I have to admit, I came close to spiting up some of my morning coffee the first time I read that under a heading that read; ‘The Region is a place that is open to all: Caslin.”
Open to all, indeed.
If Niagara At Large started posting one story every day from people who have had less than an open and welcome experience in that regional headquarters when they came to make a presentation or to support someone making a presentation to Caslin’s council over the past three years, we probably still be posting their accounts right up to voting day in this coming October’s municipal elections.
Which brings us back to the presentation that Mohamad Al Jumaily made to the council – one we decided to wait until the end of the holiday season to post because it was so close to Christmas when many of us have our minds on other things – after he was so outrageously assaulted with a horrible name.
So here, on this Martin Luther King Day, is Mohamad Al Jumaily’s December 14th presentation to Niagara regional council, followed with a brief biography of his life which hardly reads like that of a “terrorist” –
“It’s quite unfortunate that we are here today discussing something that should’ve been fixed a long time ago.
Niagara is a wonderful diverse place… but, hate, racism, and bigotry is well alive around here.
We have seen that when some opinions are expressed on social media it has led some people to commit acts of violence. Few examples; we’ve seen ISIS sympathizers committing atrocious attacks against the communities they live within.
Likewise, we have seen one of Donald trump’s sympathizers commit a vicious attack against the Muslim community in Quebec. And our honorable prime minister has rightfully declared it a terrorist attack.
Those two examples are a strong indication that when individuals hold positions of power, they make a huge influence on others.
The fact that an individual is elected by the public implies that there is a significant support for their views. Therefore, politicians have an added responsibility when exercising freedom of expression.
Our code of conduct should include a recall process for any elected official that may endanger members of our community by expressing their radical views and opinions on social media or anywhere else.

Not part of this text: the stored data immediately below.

Lemma keeps_weaken {A} Q R (prog : M G A) (Q' R' : Ledger -> gset Marker -> Prop) :
  keeps Q prog Q' -> (forall st fs, R st fs -> Q st fs) -> (forall st fs, Q' st fs -> R' st fs) -> keeps R prog R'.
Proof. intros Hk Hr Hq. eapply monitored_weaken; [exact Hk|exact Hr|]. intros a. exact Hq. Qed.

(** Claiming another marker leaves the ledger alone. *)
Lemma keeps_other x present cov c : x <> m -> keeps (accounts cov c) (set_marker x present) (accounts cov c).
Proof.
  intros Hx. apply monitored_marker. intros st fs (Hp & Hc). exists st.
  split; [by destruct present; simpl; rewrite decide_False|]. split; [|done]. rewrite Hp. apply bool_decide_ext.
  destruct present; set_solver.
Qed.

Lemma keeps_has x Q (f : bool -> M G ()) Q' :
  (forall b, keeps (fun st fs => b = bool_decide (x ∈ fs) /\ Q st fs) (f b) Q') -> keeps Q (b ← has_marker x; f b) Q'.
Proof. intros Hf. eapply monitored_bind; [apply monitored_has|exact Hf]. Qed.

Lemma keeps_throw {A} Q e Q' : keeps (A := A) Q (throw e) Q'.
Proof. apply monitored_throw. Qed.

Lemma keeps_create_other x cov c : x <> m -> keeps (accounts cov c) (create_marker x) (accounts cov c).
Proof.
  intros Hx. unfold create_marker. eapply keeps_bind; [apply keeps_quiet, hushed_ask|]. intros outcome.
  apply keeps_has. intros [|]; [apply keeps_throw|].
  eapply (keeps_weaken (accounts cov c)); [|by intros st fs [_ Hs]|by intros st fs Hs; exact Hs].
  destruct outcome; [by apply keeps_other|apply keeps_throw|].
  eapply keeps_bind; [by apply keeps_other|intros u; apply keeps_throw].
Qed.

Lemma keeps_remove_other x cov c : x <> m -> keeps (accounts cov c) (remove_marker x) (accounts cov c).
Proof.
  intros Hx. unfold remove_marker. eapply keeps_bind; [apply keeps_quiet, hushed_ask|]. intros outcome.
  eapply keeps_bind; [apply keeps_quiet, hushed_has|]. intros present.
  assert (keeps (accounts cov c) (if present then set_marker x false else mret ()) (accounts cov c)) as Hif
    by (destruct present; [by apply keeps_other|apply keeps_quiet, hushed_ret]).
  destruct outcome; [done|apply keeps_throw|]. eapply keeps_bind; [exact Hif|intros u; apply keeps_throw].
Qed.

Lemma keeps_claim_other x cov c : x <> m -> keeps (accounts cov c) (guard_claim x new) (accounts cov c).
Proof.
  intros Hx. unfold guard_claim. eapply keeps_bind; [apply keeps_quiet, hushed_ask|]. intros _.
  eapply keeps_bind; [destruct new; [by apply keeps_remove_other|apply keeps_quiet, hushed_ret]|]. intros _.
  eapply keeps_bind; [by apply keeps_create_other|]. intros _. apply keeps_quiet, hushed_ask.
Qed.

(** Claiming the marker itself earns a submission. *)
Lemma keeps_create cov c : keeps (accounts cov c) (create_marker m) (accounts cov (c + 1)).
Proof.
  unfold create_marker. eapply keeps_bind; [apply keeps_quiet, hushed_ask|]. intros outcome.
  apply keeps_has. intros [|]; [apply keeps_throw|].
  assert (keeps (fun st fs => false = bool_decide (m ∈ fs) /\ accounts cov c st fs) (set_marker m true)
    (accounts cov (c + 1))) as Hset.
  { apply monitored_marker. intros st fs (Hf & Hp & Hc & Hcr). exists (mkLedger true (ld_covered st) (ld_credit st + 1)).
    simpl. rewrite decide_True by done. rewrite Hp, <- Hf. split; [done|]. (split; [|split; [done|simpl; lia]]). simpl.
    symmetry. apply bool_decide_true. set_solver. }
  destruct outcome; [done|apply keeps_throw|]. eapply keeps_bind; [exact Hset|intros u; apply keeps_throw].
Qed.

Lemma keeps_remove cov : keeps (accounts cov 1) (remove_marker m) (accounts cov 0).
Proof.
  unfold remove_marker. eapply keeps_bind; [apply keeps_quiet, hushed_ask|]. intros outcome.
  apply keeps_has. intros present.
  assert (keeps (fun st fs => present = bool_decide (m ∈ fs) /\ accounts cov 1 st fs)
    (if present then set_marker m false else mret ()) (accounts cov 0)) as Hset.
  { destruct present.
    - apply monitored_marker. intros st fs (Hf & Hp & Hc & Hcr). exists (mkLedger false (ld_covered st) (ld_credit st - 1)).
      simpl. rewrite decide_True by done. rewrite Hp, <- Hf. rewrite (proj2 (Z.leb_le 1 _)) by lia. split; [done|].
      (split; [|split; [done|simpl; lia]]). simpl. symmetry. apply bool_decide_false. set_solver.
    - eapply keeps_weaken; [apply keeps_quiet, hushed_ret|by intros st fs Hs; exact Hs|].
      intros st fs (_ & Hp & Hc & Hcr). (split; [done|split; [done|lia]]). }
  destruct outcome; [done|apply keeps_throw|]. eapply keeps_bind; [exact Hset|intros u; apply keeps_throw].
Qed.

And at this point in time, asking the province for a municipal recall policy regarding hate speech, would only be a reasonable request.
In other words, I’m sincerely hoping that this regional council would develop a motion requesting a recall and send it to the four MPP representatives of Niagara to fight for it at Queen’s Park.
There is only one example that I came across from searching on the net. There is a recall process in British Columbia, it allows constituents to start a petition after 18 months from the start of the electoral term.
I’m hoping that council would incorporate a similar request from the province.
Mr. Chairman I’ll be happy to work with anyone who is willing to take initiative here.
And I would like to thank you and the councilors as well as the staff for allowing me to speak tonight.”
Mohamad Al Jumaily was born on June 16 of 1994 in Iraq/ Baghdad. He has been in Canada for almost 12 years and since then has been living in his hometown, the city of St. Catharines.
Mohamad emigrated to Canada on August of 2006 and earned the Canadian citizenship in September of 2011 at the Niagara’s Folk Arts Center.
Mohamad has studied at Queen Mary Elementary School and attended St. Catharines Collegiate High School. He has a Certificate of Arts and Design Foundation from Niagara College, and is currently in the process of continuing studies at Niagara taking Honours Bachelor of Business Administration (Human Resources).
Mohamad is a volunteer at the Kristen French Child Advocacy Center, and is a member of Crime Stoppers of Niagara. AlJumaily is a member of the Merritton Legion Branch 138, and a former member of Toastmasters International.
(A Footnote from Niagara At Large publisher Doug Draper – I think Niagara would be much better off if people like Mohamad Al Jumaily ran for regional council. As far as I am concerned, he can have Andy Petrowski’s or Al Caslin’s seat on the council right now.)